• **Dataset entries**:
»»
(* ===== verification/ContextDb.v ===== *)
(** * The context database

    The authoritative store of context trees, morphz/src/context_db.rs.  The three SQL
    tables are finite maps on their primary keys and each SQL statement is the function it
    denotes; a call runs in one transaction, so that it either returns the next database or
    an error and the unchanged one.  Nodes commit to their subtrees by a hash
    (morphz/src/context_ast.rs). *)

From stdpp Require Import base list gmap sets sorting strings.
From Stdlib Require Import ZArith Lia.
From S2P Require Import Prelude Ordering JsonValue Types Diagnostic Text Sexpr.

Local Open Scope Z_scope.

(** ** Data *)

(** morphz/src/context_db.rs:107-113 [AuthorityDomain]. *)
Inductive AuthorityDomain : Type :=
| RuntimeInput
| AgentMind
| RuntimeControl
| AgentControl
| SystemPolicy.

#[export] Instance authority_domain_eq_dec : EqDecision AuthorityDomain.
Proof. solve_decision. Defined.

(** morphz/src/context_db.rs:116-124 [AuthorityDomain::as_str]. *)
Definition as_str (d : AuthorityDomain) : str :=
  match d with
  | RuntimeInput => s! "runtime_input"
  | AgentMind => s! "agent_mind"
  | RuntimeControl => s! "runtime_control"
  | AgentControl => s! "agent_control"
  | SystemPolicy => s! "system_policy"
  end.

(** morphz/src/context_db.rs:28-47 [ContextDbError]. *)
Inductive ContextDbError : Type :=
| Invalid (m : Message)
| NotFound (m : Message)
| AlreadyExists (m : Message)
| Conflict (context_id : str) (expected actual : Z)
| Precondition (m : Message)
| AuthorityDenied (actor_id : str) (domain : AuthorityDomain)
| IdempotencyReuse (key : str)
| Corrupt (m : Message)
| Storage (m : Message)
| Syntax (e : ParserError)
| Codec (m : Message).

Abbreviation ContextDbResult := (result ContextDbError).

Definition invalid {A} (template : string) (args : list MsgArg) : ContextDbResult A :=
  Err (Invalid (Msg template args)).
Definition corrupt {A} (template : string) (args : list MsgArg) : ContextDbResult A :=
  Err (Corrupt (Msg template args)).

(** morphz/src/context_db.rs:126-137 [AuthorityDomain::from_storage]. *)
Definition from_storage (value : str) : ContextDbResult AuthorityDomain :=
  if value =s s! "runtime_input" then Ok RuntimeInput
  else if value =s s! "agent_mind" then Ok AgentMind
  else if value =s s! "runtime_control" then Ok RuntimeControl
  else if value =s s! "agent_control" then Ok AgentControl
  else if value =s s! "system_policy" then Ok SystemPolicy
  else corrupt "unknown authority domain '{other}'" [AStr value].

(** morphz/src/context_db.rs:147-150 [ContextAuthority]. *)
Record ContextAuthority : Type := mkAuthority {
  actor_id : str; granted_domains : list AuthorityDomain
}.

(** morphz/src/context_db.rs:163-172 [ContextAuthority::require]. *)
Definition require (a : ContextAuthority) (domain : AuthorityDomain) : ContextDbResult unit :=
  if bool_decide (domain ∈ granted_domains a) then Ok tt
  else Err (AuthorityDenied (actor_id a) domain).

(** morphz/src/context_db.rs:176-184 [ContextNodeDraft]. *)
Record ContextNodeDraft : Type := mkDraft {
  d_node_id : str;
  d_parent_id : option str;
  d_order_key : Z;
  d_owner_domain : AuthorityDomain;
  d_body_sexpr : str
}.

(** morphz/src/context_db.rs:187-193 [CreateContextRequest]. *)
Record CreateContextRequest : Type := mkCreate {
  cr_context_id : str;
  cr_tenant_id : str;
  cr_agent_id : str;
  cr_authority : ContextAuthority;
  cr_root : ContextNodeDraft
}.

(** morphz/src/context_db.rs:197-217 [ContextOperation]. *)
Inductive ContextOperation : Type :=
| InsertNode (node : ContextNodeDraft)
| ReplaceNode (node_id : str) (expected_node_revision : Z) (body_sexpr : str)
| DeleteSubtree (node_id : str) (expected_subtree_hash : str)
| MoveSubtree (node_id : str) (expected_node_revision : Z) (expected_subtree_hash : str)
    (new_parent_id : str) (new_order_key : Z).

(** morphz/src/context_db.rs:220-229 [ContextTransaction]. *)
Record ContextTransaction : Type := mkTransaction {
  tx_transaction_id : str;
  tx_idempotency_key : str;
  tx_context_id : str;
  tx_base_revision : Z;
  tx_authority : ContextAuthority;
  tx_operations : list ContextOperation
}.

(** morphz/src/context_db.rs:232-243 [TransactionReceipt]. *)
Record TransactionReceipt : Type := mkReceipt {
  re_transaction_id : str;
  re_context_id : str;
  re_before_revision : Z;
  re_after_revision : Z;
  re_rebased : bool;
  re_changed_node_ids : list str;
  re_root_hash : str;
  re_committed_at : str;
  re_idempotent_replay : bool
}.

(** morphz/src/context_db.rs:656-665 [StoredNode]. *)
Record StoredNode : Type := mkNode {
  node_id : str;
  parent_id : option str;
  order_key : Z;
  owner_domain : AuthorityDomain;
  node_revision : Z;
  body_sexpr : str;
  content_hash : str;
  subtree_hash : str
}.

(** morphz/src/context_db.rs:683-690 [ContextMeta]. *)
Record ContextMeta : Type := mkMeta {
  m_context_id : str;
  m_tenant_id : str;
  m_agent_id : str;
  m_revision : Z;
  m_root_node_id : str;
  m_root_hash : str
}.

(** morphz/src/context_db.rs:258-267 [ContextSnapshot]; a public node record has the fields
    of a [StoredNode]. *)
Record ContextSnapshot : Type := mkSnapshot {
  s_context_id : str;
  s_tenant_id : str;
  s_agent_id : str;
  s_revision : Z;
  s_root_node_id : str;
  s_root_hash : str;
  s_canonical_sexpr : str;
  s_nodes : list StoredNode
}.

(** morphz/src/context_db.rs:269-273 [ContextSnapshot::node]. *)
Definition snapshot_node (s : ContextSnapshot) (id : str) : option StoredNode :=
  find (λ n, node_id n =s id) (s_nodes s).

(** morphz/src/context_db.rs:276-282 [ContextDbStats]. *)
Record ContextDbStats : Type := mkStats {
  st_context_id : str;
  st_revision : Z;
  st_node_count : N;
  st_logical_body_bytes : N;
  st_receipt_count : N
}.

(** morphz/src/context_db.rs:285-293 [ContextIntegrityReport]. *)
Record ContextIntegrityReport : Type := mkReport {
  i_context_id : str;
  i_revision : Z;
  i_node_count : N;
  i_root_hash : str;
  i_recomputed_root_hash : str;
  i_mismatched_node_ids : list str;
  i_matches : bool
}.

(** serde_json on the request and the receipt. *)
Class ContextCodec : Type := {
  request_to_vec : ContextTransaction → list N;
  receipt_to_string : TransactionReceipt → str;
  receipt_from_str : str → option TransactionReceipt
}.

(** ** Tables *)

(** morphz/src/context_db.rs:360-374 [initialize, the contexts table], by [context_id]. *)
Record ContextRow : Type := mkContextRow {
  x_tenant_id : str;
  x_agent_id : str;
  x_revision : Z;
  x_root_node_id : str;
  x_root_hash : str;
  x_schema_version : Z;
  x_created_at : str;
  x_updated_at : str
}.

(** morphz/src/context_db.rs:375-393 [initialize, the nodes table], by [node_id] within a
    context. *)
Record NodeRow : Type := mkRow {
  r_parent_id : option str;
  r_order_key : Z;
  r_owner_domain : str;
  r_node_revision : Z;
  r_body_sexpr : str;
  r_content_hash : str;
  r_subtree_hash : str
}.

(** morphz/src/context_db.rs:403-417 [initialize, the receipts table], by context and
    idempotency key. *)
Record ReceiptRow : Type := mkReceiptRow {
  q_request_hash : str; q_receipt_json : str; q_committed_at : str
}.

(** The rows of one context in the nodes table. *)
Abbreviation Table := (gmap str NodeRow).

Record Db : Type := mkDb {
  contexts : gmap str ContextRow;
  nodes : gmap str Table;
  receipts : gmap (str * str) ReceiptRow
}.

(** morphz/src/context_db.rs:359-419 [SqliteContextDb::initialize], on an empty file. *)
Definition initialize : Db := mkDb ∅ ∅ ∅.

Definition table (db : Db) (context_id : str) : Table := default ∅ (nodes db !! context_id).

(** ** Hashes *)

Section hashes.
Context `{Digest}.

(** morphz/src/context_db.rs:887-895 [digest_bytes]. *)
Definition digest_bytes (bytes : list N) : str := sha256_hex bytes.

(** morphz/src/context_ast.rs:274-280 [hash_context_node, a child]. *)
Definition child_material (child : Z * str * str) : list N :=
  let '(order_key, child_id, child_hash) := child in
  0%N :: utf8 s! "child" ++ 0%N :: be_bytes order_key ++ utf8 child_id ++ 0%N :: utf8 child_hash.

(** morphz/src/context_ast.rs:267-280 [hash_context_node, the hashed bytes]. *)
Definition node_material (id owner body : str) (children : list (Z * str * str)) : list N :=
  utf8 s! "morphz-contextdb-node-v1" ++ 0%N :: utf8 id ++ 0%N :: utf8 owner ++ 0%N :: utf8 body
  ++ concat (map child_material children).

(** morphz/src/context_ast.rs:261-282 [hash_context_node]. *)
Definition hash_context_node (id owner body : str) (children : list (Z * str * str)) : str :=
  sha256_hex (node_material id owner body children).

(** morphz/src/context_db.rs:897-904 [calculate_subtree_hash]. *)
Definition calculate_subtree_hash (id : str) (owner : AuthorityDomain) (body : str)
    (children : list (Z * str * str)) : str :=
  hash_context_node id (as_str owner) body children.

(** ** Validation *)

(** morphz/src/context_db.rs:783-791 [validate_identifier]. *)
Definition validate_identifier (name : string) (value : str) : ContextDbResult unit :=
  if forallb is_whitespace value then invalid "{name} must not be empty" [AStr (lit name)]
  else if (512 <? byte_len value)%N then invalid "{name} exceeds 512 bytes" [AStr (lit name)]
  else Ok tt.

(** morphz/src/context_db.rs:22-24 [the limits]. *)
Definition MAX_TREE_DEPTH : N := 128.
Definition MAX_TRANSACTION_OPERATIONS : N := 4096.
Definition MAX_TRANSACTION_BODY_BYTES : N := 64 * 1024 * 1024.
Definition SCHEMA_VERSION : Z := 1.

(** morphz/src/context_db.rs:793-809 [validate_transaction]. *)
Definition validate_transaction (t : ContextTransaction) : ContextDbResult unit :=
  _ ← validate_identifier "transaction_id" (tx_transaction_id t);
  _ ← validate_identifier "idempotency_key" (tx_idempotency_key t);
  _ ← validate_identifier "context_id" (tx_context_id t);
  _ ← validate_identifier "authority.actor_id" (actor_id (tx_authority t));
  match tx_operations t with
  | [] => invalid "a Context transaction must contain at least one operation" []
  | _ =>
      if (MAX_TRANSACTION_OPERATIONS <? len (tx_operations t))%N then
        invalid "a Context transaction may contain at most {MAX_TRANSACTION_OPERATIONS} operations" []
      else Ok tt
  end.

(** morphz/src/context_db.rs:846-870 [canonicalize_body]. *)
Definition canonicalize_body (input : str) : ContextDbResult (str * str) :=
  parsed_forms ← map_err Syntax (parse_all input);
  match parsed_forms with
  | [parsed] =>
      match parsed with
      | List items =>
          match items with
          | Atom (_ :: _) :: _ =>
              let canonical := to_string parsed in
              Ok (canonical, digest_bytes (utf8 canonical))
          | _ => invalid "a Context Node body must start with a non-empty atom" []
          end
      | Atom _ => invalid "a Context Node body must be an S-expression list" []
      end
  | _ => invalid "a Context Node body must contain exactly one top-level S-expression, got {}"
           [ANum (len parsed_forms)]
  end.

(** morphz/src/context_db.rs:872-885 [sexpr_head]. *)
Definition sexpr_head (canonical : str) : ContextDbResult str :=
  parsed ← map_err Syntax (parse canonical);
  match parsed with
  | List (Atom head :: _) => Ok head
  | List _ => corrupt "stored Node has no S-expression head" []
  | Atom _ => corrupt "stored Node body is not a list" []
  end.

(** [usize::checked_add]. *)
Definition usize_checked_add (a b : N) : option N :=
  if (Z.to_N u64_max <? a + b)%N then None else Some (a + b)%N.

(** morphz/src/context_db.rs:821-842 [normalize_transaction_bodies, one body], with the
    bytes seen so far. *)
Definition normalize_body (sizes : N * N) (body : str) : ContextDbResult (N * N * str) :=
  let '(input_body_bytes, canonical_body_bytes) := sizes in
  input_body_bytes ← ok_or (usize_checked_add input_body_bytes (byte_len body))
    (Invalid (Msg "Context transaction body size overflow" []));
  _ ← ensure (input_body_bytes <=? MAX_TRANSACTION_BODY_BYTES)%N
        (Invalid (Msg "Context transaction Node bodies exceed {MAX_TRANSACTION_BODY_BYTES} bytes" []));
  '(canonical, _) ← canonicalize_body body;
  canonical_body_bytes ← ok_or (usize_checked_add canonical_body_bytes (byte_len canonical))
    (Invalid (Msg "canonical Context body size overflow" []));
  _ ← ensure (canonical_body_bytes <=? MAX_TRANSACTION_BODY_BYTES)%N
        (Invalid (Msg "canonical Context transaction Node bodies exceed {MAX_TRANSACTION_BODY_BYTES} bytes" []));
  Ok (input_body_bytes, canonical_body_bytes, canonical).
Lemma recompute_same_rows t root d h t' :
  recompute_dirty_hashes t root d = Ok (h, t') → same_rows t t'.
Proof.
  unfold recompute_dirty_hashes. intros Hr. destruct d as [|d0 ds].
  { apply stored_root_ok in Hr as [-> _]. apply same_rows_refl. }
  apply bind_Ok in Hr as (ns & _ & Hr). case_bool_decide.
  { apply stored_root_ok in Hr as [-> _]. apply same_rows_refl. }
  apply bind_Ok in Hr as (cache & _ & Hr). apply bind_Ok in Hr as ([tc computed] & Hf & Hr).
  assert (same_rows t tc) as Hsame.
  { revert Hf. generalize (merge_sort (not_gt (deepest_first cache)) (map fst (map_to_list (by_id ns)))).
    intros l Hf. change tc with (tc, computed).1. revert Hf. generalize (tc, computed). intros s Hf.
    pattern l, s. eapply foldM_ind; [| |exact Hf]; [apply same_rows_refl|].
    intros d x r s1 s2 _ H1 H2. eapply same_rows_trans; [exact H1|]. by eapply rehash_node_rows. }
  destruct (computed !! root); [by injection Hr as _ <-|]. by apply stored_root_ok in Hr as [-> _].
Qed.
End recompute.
««
• **Work item**: Taking the entries above, write out exactly each line from the one holding "RuntimeInput => s!" to the one holding "Inductive ContextDbError : Type", both included, and stop there.

• **Task result**:
  | RuntimeInput => s! "runtime_input"
  | AgentMind => s! "agent_mind"
  | RuntimeControl => s! "runtime_control"
  | AgentControl => s! "agent_control"
  | SystemPolicy => s! "system_policy"
  end.

(** morphz/src/context_db.rs:28-47 [ContextDbError]. *)
Inductive ContextDbError : Type :=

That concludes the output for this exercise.